=== Begin Enclosure ===

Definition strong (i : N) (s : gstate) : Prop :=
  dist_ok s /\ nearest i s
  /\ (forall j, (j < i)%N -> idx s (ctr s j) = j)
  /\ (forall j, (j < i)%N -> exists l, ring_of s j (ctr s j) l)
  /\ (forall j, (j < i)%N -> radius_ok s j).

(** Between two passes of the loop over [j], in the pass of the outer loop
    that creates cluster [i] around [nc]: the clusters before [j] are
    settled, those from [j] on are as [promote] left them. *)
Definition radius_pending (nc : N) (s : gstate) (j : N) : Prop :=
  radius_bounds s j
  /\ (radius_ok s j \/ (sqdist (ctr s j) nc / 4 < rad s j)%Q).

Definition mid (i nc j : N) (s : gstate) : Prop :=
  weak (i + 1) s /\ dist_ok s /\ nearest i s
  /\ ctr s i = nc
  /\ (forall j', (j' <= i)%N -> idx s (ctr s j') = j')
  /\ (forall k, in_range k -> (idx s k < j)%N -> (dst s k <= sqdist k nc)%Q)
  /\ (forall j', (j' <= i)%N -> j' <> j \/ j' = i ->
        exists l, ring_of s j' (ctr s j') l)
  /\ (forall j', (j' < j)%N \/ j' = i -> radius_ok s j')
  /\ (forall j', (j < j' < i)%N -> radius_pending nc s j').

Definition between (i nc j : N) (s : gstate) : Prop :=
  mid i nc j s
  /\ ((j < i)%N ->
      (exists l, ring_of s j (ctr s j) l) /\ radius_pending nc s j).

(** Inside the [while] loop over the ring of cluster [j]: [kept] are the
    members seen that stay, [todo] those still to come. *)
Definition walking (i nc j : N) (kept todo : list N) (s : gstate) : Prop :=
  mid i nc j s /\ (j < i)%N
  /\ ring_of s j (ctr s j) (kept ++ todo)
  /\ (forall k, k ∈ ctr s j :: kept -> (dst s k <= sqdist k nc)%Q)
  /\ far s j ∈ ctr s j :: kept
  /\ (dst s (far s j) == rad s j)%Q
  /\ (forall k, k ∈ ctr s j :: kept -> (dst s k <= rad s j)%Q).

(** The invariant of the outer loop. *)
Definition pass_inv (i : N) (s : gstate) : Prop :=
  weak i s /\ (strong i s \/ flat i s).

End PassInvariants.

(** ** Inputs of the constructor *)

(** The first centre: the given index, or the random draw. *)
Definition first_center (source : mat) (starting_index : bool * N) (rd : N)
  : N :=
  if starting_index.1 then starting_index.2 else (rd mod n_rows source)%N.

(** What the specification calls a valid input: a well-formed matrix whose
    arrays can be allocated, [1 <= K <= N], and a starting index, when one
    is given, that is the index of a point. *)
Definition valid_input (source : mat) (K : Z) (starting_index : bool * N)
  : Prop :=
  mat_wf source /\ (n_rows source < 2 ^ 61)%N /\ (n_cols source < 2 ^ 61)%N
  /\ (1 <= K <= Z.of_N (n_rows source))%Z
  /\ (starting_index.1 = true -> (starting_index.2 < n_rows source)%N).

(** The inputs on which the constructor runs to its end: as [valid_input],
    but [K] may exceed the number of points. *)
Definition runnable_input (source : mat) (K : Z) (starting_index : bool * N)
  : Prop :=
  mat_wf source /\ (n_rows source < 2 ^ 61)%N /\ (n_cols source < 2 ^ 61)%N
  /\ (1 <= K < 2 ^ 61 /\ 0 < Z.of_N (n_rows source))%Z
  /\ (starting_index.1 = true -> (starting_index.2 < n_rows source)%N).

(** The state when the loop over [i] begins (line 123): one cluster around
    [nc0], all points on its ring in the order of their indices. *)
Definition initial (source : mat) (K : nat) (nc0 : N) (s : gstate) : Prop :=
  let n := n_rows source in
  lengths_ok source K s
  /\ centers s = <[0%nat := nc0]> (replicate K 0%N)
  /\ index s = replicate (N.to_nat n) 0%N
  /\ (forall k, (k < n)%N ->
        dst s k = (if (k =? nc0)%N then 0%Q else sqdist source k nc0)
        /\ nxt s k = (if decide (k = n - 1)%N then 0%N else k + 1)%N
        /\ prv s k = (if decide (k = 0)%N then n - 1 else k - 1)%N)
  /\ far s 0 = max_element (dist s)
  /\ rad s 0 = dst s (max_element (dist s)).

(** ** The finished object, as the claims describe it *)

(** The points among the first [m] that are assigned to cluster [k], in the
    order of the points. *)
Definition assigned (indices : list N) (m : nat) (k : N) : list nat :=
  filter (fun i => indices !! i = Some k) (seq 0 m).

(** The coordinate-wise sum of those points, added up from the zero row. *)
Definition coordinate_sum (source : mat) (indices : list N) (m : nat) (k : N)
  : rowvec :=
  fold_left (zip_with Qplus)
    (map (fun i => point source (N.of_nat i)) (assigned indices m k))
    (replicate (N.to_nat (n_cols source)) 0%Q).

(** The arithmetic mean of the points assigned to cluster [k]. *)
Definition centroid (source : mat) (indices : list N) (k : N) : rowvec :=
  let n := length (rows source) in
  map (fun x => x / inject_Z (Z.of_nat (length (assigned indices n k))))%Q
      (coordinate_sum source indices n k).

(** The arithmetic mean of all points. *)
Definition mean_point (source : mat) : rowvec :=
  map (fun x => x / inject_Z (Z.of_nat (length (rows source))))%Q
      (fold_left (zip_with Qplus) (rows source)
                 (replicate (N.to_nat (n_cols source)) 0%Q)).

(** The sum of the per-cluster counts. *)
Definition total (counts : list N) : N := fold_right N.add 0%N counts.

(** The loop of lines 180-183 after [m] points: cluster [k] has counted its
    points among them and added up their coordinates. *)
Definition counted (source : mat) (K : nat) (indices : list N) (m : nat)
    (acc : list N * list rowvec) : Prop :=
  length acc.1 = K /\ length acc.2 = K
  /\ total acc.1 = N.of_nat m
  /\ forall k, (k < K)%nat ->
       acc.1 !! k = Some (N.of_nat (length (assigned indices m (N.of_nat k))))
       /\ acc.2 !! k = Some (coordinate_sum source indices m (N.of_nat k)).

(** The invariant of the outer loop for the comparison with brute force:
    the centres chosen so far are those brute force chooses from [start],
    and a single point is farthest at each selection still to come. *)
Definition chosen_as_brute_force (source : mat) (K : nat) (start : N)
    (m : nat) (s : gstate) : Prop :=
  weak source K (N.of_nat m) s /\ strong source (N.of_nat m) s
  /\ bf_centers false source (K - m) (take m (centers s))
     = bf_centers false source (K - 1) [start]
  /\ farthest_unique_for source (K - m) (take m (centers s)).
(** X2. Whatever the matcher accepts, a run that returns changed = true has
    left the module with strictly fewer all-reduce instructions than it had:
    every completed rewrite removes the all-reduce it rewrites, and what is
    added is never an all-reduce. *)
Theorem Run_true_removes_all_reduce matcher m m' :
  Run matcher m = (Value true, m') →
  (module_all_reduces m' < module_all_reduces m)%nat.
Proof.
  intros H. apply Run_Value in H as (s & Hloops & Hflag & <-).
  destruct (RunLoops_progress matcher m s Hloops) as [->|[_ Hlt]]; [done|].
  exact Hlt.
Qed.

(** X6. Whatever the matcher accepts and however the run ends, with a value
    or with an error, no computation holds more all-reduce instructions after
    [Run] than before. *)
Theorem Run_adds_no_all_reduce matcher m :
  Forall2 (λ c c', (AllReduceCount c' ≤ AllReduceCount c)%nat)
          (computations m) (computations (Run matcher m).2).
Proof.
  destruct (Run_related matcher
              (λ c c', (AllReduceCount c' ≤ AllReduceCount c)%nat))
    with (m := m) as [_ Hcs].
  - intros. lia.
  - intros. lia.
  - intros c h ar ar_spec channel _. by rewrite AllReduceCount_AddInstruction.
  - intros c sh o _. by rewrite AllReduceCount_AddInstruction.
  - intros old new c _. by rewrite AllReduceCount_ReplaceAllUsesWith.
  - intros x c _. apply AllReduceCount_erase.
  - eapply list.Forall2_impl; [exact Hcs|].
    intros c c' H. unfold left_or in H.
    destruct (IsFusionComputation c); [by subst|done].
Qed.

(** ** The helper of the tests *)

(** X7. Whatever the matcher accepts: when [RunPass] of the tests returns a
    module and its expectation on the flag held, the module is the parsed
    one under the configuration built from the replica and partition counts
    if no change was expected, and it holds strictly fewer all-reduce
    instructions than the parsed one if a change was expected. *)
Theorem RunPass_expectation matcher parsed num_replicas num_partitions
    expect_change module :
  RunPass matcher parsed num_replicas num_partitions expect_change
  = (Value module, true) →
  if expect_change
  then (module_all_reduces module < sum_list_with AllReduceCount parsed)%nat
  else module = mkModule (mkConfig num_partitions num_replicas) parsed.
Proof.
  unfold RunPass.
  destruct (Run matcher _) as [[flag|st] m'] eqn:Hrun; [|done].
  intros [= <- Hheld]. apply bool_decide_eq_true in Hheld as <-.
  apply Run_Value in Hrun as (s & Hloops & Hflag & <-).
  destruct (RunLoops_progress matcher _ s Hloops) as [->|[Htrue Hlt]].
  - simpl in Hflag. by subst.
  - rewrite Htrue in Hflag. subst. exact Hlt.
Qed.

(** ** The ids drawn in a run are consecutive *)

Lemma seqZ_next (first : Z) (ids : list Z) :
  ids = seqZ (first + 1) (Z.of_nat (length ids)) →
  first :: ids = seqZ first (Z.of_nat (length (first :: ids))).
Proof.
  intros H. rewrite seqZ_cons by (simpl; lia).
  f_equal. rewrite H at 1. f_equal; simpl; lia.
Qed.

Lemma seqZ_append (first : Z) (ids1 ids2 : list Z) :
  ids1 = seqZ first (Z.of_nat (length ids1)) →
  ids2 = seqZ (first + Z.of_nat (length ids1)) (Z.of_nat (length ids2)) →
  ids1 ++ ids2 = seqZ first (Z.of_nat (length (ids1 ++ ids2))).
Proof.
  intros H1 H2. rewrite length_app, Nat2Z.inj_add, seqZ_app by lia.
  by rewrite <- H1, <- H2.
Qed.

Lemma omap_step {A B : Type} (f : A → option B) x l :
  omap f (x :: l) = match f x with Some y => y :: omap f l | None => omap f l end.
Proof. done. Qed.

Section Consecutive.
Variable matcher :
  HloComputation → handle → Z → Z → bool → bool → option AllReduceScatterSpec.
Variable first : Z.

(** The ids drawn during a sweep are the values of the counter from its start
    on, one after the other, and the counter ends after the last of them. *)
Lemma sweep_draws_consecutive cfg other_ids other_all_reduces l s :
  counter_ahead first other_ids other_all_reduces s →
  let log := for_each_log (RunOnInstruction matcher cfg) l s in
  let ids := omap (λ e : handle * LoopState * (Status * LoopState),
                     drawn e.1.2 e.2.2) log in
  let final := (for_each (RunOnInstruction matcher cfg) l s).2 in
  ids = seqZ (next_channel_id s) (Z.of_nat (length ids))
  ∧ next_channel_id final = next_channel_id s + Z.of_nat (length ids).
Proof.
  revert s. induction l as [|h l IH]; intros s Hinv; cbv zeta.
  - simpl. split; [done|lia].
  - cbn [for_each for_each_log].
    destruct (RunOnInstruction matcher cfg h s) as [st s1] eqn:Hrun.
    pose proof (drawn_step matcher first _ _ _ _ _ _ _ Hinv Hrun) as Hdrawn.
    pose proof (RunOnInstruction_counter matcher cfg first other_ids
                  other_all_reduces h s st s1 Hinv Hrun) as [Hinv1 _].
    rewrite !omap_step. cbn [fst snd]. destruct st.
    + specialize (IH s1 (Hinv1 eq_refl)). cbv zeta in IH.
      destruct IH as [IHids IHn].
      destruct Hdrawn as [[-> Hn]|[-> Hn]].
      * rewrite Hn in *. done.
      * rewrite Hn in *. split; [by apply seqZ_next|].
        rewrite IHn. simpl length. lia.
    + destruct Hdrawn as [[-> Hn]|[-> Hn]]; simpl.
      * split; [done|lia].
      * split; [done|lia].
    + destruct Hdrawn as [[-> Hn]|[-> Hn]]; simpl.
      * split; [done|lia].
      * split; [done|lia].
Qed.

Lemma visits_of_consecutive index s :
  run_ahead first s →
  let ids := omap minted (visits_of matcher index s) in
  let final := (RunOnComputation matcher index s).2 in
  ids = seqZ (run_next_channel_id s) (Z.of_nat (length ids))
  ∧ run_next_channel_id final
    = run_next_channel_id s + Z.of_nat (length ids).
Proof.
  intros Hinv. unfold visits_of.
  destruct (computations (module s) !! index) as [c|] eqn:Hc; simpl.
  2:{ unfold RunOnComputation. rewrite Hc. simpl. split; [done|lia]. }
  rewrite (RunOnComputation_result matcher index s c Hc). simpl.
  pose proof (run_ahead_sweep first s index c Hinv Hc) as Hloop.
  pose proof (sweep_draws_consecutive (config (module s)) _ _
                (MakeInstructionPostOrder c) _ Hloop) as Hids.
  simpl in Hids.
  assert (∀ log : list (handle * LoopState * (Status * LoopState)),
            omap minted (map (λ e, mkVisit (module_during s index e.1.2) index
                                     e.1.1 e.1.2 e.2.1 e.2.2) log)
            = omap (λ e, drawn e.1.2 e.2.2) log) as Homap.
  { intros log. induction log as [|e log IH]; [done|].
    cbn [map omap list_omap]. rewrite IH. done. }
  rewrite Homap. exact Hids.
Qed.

=== End Enclosure ===

--- What the exercise asks ---
Reproduce only the lines above spanning from the line containing "map (fun x => x / inject_Z (Z.of_nat (length (rows" through the line containing "Theorem Run_adds_no_all_reduce matcher", word for word.

--- Task solution ---
  map (fun x => x / inject_Z (Z.of_nat (length (rows source))))%Q
      (fold_left (zip_with Qplus) (rows source)
                 (replicate (N.to_nat (n_cols source)) 0%Q)).

(** The sum of the per-cluster counts. *)
Definition total (counts : list N) : N := fold_right N.add 0%N counts.

(** The loop of lines 180-183 after [m] points: cluster [k] has counted its
    points among them and added up their coordinates. *)
Definition counted (source : mat) (K : nat) (indices : list N) (m : nat)
    (acc : list N * list rowvec) : Prop :=
  length acc.1 = K /\ length acc.2 = K
  /\ total acc.1 = N.of_nat m
  /\ forall k, (k < K)%nat ->
       acc.1 !! k = Some (N.of_nat (length (assigned indices m (N.of_nat k))))
       /\ acc.2 !! k = Some (coordinate_sum source indices m (N.of_nat k)).

(** The invariant of the outer loop for the comparison with brute force:
    the centres chosen so far are those brute force chooses from [start],
    and a single point is farthest at each selection still to come. *)
Definition chosen_as_brute_force (source : mat) (K : nat) (start : N)
    (m : nat) (s : gstate) : Prop :=
  weak source K (N.of_nat m) s /\ strong source (N.of_nat m) s
  /\ bf_centers false source (K - m) (take m (centers s))
     = bf_centers false source (K - 1) [start]
  /\ farthest_unique_for source (K - m) (take m (centers s)).
(** X2. Whatever the matcher accepts, a run that returns changed = true has
    left the module with strictly fewer all-reduce instructions than it had:
    every completed rewrite removes the all-reduce it rewrites, and what is
    added is never an all-reduce. *)
Theorem Run_true_removes_all_reduce matcher m m' :
  Run matcher m = (Value true, m') →
  (module_all_reduces m' < module_all_reduces m)%nat.
Proof.
  intros H. apply Run_Value in H as (s & Hloops & Hflag & <-).
  destruct (RunLoops_progress matcher m s Hloops) as [->|[_ Hlt]]; [done|].
  exact Hlt.
Qed.

(** X6. Whatever the matcher accepts and however the run ends, with a value
    or with an error, no computation holds more all-reduce instructions after
    [Run] than before. *)
Theorem Run_adds_no_all_reduce matcher m :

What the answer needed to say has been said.